The concept of ‘open data’ has attracted increased attention in recent years as part of the wider open research movement. Many funders and publishers now have policies around data sharing, meaning often researchers must comply in order to receive grant funding and publish papers. Yet an emphasis on compliance often muddies the original meaning of open data, and in some cases creates a reactive, rather than proactive culture towards making data widely available. So why should research data be made open, apart from to satisfy these requirements?
Firstly, there is the more immediate argument that research data is the evidence for claims made in articles.

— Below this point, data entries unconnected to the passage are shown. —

(* ===== verification/StoreJobs.v ===== *)
(** * The in-memory store: provisioner jobs, their logs, daemons, agent stats

    The provisioner job queue of
    [coderd/database/databasefake/databasefake.go], with the log, daemon and
    agent statistics queries. *)

From stdpp Require Import prelude gmap strings.
From S2P Require Import Prelude Models Queries Store.

(** Rows created after a time: the loop of the [Get*CreatedAfter] queries. *)
Definition created_after {A} (CreatedAt : A → time) (after : time) (l : list A) : list A :=
  filter (λ r, After (CreatedAt r) after) l.

(** ** Acquiring a job *)

(** [json.Unmarshal] into a [map[string]string]: [null] empties the map, a
    [null] member stores the empty string, any other value that is not a string
    is an error. *)
Definition errUnmarshal : error := ErrNew "json: cannot unmarshal".

Definition unmarshal_tag (j : json) : res string :=
  match j with
  | JString s => Ok s
  | JNull => Ok EmptyString
  | _ => Err errUnmarshal
  end.

Fixpoint unmarshal_tags (fields : list (string * json)) (tags : StringMap) : res StringMap :=
  match fields with
  | [] => Ok tags
  | (k, j) :: fields =>
      match unmarshal_tag j with
      | Ok s => unmarshal_tags fields (<[k := s]> tags)
      | Err e => Err e
      | Panic m => Panic m
      end
  end.

(** [if arg.Tags != nil { json.Unmarshal(arg.Tags, &tags) }] on the empty map. *)
Definition acquire_tags (m : RawMessage) : res StringMap :=
  match m with
  | RawNil => Ok ∅
  | RawValue JNull => Ok ∅
  | RawValue (JObject fields) => unmarshal_tags fields ∅
  | _ => Err errUnmarshal
  end.

(** Every tag of the job is provided, with the same value. *)
Definition tags_provided (job_tags tags : StringMap) : bool :=
  bool_decide (map_Forall (λ key value, tags !! key = Some value) job_tags).

Definition acquire_update (arg : AcquireProvisionerJobParams) (job : ProvisionerJob) :
    ProvisionerJob :=
  job <| ProvisionerJob_StartedAt := arg.(AcquireProvisionerJobParams_StartedAt) |>
      <| ProvisionerJob_UpdatedAt := null_val arg.(AcquireProvisionerJobParams_StartedAt) |>
      <| ProvisionerJob_WorkerID := arg.(AcquireProvisionerJobParams_WorkerID) |>.

(** The loop over the jobs; the result is the job taken and the updated slice. *)
Fixpoint acquire_loop (arg : AcquireProvisionerJobParams) (jobs : list ProvisionerJob) :
    res (ProvisionerJob * list ProvisionerJob) :=
  match jobs with
  | [] => Err ErrNoRows
  | job :: jobs' =>
      let continue :=
        fmap (M := res) (λ '(taken, l), (taken, job :: l)) (acquire_loop arg jobs') in
      if Valid job.(ProvisionerJob_StartedAt) then continue
      else if negb (existsb (λ t, job.(ProvisionerJob_Provisioner) == t)
                      arg.(AcquireProvisionerJobParams_Types)) then continue
      else match acquire_tags arg.(AcquireProvisionerJobParams_Tags) with
           | Ok tags =>
               if tags_provided job.(ProvisionerJob_Tags) tags
               then Ok (acquire_update arg job, acquire_update arg job :: jobs')
               else continue
           | Err e => Err (ErrWrap "unmarshal" e)
           | Panic m => Panic m
           end
  end.

Definition AcquireProvisionerJob (arg : AcquireProvisionerJobParams) : StoreM ProvisionerJob := λ q,
  match acquire_loop arg q.(provisionerJobs) with
  | Ok (job, jobs) => (Ok job, q <| provisionerJobs := jobs |>)
  | Err e => (Err e, q)
  | Panic m => (Panic m, q)
  end.

(** ** Jobs *)

Definition GetProvisionerJobByID (id : uuid) (q : data) : res ProvisionerJob :=
  first_row (λ job, job.(ProvisionerJob_ID) == id) q.(provisionerJobs).

Definition GetProvisionerJobsByIDs (ids : list uuid) (q : data) : res (list ProvisionerJob) :=
  rows_or_none (filter (λ job, job.(ProvisionerJob_ID) ∈ ids) q.(provisionerJobs)).

Definition GetProvisionerJobsCreatedAfter (after : time) (q : data) : res (list ProvisionerJob) :=
  Ok (created_after ProvisionerJob_CreatedAt after q.(provisionerJobs)).

Definition InsertProvisionerJob (arg : InsertProvisionerJobParams) : StoreM ProvisionerJob :=
  insert_row provisionerJobs {|
    ProvisionerJob_ID := arg.(InsertProvisionerJobParams_ID);
    ProvisionerJob_CreatedAt := arg.(InsertProvisionerJobParams_CreatedAt);
    ProvisionerJob_UpdatedAt := arg.(InsertProvisionerJobParams_UpdatedAt);
    ProvisionerJob_StartedAt := null_of time_zero;
    ProvisionerJob_CanceledAt := null_of time_zero;
    ProvisionerJob_CompletedAt := null_of time_zero;
    ProvisionerJob_Error := null_of EmptyString;
    ProvisionerJob_OrganizationID := arg.(InsertProvisionerJobParams_OrganizationID);
    ProvisionerJob_InitiatorID := arg.(InsertProvisionerJobParams_InitiatorID);
    ProvisionerJob_Provisioner := arg.(InsertProvisionerJobParams_Provisioner);
    ProvisionerJob_StorageMethod := arg.(InsertProvisionerJobParams_StorageMethod);
    ProvisionerJob_Type := arg.(InsertProvisionerJobParams_Type);
    ProvisionerJob_Input := arg.(InsertProvisionerJobParams_Input);
    ProvisionerJob_WorkerID := null_of uuid_Nil;
    ProvisionerJob_FileID := arg.(InsertProvisionerJobParams_FileID);
    ProvisionerJob_Tags := arg.(InsertProvisionerJobParams_Tags) |}.

Definition UpdateProvisionerJobByID (arg : UpdateProvisionerJobByIDParams) : StoreM unit :=
  void (update_row provisionerJobs
    (λ job, job.(ProvisionerJob_ID) == arg.(UpdateProvisionerJobByIDParams_ID))
    (λ job, job <| ProvisionerJob_UpdatedAt := arg.(UpdateProvisionerJobByIDParams_UpdatedAt) |>)).

Definition UpdateProvisionerJobWithCancelByID (arg : UpdateProvisionerJobWithCancelByIDParams) :
    StoreM unit :=
  void (update_row provisionerJobs
    (λ job, job.(ProvisionerJob_ID) == arg.(UpdateProvisionerJobWithCancelByIDParams_ID))
    (λ job, job
       <| ProvisionerJob_CanceledAt := arg.(UpdateProvisionerJobWithCancelByIDParams_CanceledAt) |>
       <| ProvisionerJob_CompletedAt :=
            arg.(UpdateProvisionerJobWithCancelByIDParams_CompletedAt) |>)).

Definition UpdateProvisionerJobWithCompleteByID (arg : UpdateProvisionerJobWithCompleteByIDParams) :
    StoreM unit :=
  void (update_row provisionerJobs
    (λ job, job.(ProvisionerJob_ID) == arg.(UpdateProvisionerJobWithCompleteByIDParams_ID))
    (λ job, job
       <| ProvisionerJob_UpdatedAt := arg.(UpdateProvisionerJobWithCompleteByIDParams_UpdatedAt) |>
       <| ProvisionerJob_CompletedAt :=
            arg.(UpdateProvisionerJobWithCompleteByIDParams_CompletedAt) |>
       <| ProvisionerJob_Error := arg.(UpdateProvisionerJobWithCompleteByIDParams_Error) |>)).

(** ** Job logs *)

Definition log_between (arg : GetProvisionerLogsByIDBetweenParams) (jobLog : ProvisionerJobLog) :
    bool :=
  if jobLog.(ProvisionerJobLog_JobID) != arg.(GetProvisionerLogsByIDBetweenParams_JobID)
  then false
  else if (arg.(GetProvisionerLogsByIDBetweenParams_CreatedBefore) != 0%Z)
     && (arg.(GetProvisionerLogsByIDBetweenParams_CreatedBefore)
           <? jobLog.(ProvisionerJobLog_ID))%Z
  then false
  else if (arg.(GetProvisionerLogsByIDBetweenParams_CreatedAfter) != 0%Z)
     && (jobLog.(ProvisionerJobLog_ID)
           <? arg.(GetProvisionerLogsByIDBetweenParams_CreatedAfter))%Z
  then false
  else true.

Definition GetProvisionerLogsByIDBetween (arg : GetProvisionerLogsByIDBetweenParams) (q : data) :
    res (list ProvisionerJobLog) :=
  Ok (filter (log_between arg) q.(provisionerJobLogs)).

(** The loop over the lines; the parallel slices are indexed by the line's
    position, which panics where one of them is shorter. *)
Fixpoint job_log_rows (arg : InsertProvisionerJobLogsParams) (id : Z) (index : nat)
    (outputs : list string) : res (list ProvisionerJobLog) :=
  match outputs with
  | [] => Ok []
  | output :: outputs =>
      let id := int64_wrap (id + 1) in
      match arg.(InsertProvisionerJobLogsParams_CreatedAt) !! index,
            arg.(InsertProvisionerJobLogsParams_Source) !! index,
            arg.(InsertProvisionerJobLogsParams_Level) !! index,
            arg.(InsertProvisionerJobLogsParams_Stage) !! index with
      | Some createdAt, Some source, Some level, Some stage =>
          fmap (M := res) (cons {|
            ProvisionerJobLog_JobID := arg.(InsertProvisionerJobLogsParams_JobID);
            ProvisionerJobLog_CreatedAt := createdAt;
            ProvisionerJobLog_Source := source;
            ProvisionerJobLog_Level := level;
            ProvisionerJobLog_Stage := stage;
            ProvisionerJobLog_Output := output;
            ProvisionerJobLog_ID := id |}) (job_log_rows arg id (S index) outputs)
      | _, _, _, _ => Panic "index out of range"
      end
  end.

Definition InsertProvisionerJobLogs (arg : InsertProvisionerJobLogsParams) :
    StoreM (list ProvisionerJobLog) := λ q,
  let id := match last q.(provisionerJobLogs) with
            | Some l => l.(ProvisionerJobLog_ID)
            | None => 1%Z
            end in
  match job_log_rows arg id 0 arg.(InsertProvisionerJobLogsParams_Output) with
  | Ok logs => (Ok logs, q <| provisionerJobLogs := q.(provisionerJobLogs) ++ logs |>)
  | Err e => (Err e, q)
  | Panic m => (Panic m, q)
  end.

(** ** Daemons *)

Definition GetProvisionerDaemons (q : data) : res (list ProvisionerDaemon) :=
  rows_or_none q.(provisionerDaemons).

Definition GetProvisionerDaemonByID (id : uuid) (q : data) : res ProvisionerDaemon :=
  first_row (λ daemon, daemon.(ProvisionerDaemon_ID) == id) q.(provisionerDaemons).

Definition InsertProvisionerDaemon (arg : InsertProvisionerDaemonParams) :
    StoreM ProvisionerDaemon :=
  insert_row provisionerDaemons {|
    ProvisionerDaemon_ID := arg.(InsertProvisionerDaemonParams_ID);
    ProvisionerDaemon_CreatedAt := arg.(InsertProvisionerDaemonParams_CreatedAt);
    ProvisionerDaemon_UpdatedAt := null_of time_zero;
    ProvisionerDaemon_Name := arg.(InsertProvisionerDaemonParams_Name);
    ProvisionerDaemon_Provisioners := arg.(InsertProvisionerDaemonParams_Provisioners);
    ProvisionerDaemon_ReplicaID := null_of uuid_Nil;
    ProvisionerDaemon_Tags := arg.(InsertProvisionerDaemonParams_Tags) |}.

Definition UpdateProvisionerDaemonByID (arg : UpdateProvisionerDaemonByIDParams) : StoreM unit :=
  void (update_row provisionerDaemons
    (λ daemon, daemon.(ProvisionerDaemon_ID) == arg.(UpdateProvisionerDaemonByIDParams_ID))
    (λ daemon, daemon
       <| ProvisionerDaemon_UpdatedAt := arg.(UpdateProvisionerDaemonByIDParams_UpdatedAt) |>
       <| ProvisionerDaemon_Provisioners :=
            arg.(UpdateProvisionerDaemonByIDParams_Provisioners) |>)).

(** ** Agent statistics *)

Definition DeleteOldAgentStats : StoreM unit := mret tt.

Definition InsertAgentStat (p : InsertAgentStatParams) : StoreM AgentStat :=
  insert_row agentStats {|
    AgentStat_ID := p.(InsertAgentStatParams_ID);
    AgentStat_CreatedAt := p.(InsertAgentStatParams_CreatedAt);
    AgentStat_UserID := p.(InsertAgentStatParams_UserID);
    AgentStat_AgentID := p.(InsertAgentStatParams_AgentID);
    AgentStat_WorkspaceID := p.(InsertAgentStatParams_WorkspaceID);
    AgentStat_TemplateID := p.(InsertAgentStatParams_TemplateID);
    AgentStat_Payload := p.(InsertAgentStatParams_Payload) |}.

Definition latest_agent_stat (agentID : uuid) (stats : list AgentStat) : option AgentStat :=
  foldl (λ latest agentStat,
    if agentStat.(AgentStat_AgentID) != agentID then latest
    else match latest with
         | None => Some agentStat
         | Some l => if After agentStat.(AgentStat_CreatedAt) l.(AgentStat_CreatedAt)
                     then Some agentStat else latest
         end) None stats.

Definition GetLatestAgentStat (agentID : uuid) (q : data) : res AgentStat :=
  of_option ErrNoRows (latest_agent_stat agentID q.(agentStats)).

(** The users seen per day; within a day the code's order is that of a Go map. *)
Definition template_seens (templateID : uuid) (stats : list AgentStat) : gmap time (gset uuid) :=
  foldl (λ seens stat,
    if stat.(AgentStat_TemplateID) != templateID then seens
    else
      let date := Truncate stat.(AgentStat_CreatedAt) (24 * Hour)%Z in
      <[date := {[stat.(AgentStat_UserID)]} ∪ default ∅ (seens !! date)]> seens) ∅ stats.

Definition GetTemplateDAUs (templateID : uuid) (q : data) : res (list GetTemplateDAUsRow) :=
  let seens := template_seens templateID q.(agentStats) in
  let seenKeys := sort_by Before (elements (dom seens)) in
  Ok (key ← seenKeys; id ← elements (default ∅ (seens !! key));
      [{| GetTemplateDAUsRow_Date := key; GetTemplateDAUsRow_UserID := id |}]).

Therefore, if researchers are going to be open and accountable for the work they do (especially if they are publicly funded), that evidence should also be available so it can be scrutinised in the same way as the article itself.
But there is a second broader, perhaps more aspirational reason; making research data open means a worldwide audience, beyond the researcher’s own group, institution and potentially even discipline, can also see the data and make use of it. It has the potential to increase citations, foster collaborations, and enable unforeseen applications of research data. The notion of reuse and waste reduction isn’t confined to environmental issues – openly sharing and reusing data also reduces needless duplication of research and in turn saves effort and money. As a global community we can instead drive knowledge forward and move ever closer to answering those research questions so key to our societies and our planet.
Making data FAIR
That’s all very admirable in theory, but what are the practicalities of making data open? How do we know that others will understand it correctly, or that they will use it in an appropriate manner? The FAIR data principles[1], published in 2016, go some way to addressing these concerns by promoting research data that is Findable, Accessible, Interoperable, and Reusable. Or, to explain more fully, data that is made available to others should be:
- Findable – rich in metadata and documentation with a persistent identifier (such as a DOI) so it is discoverable.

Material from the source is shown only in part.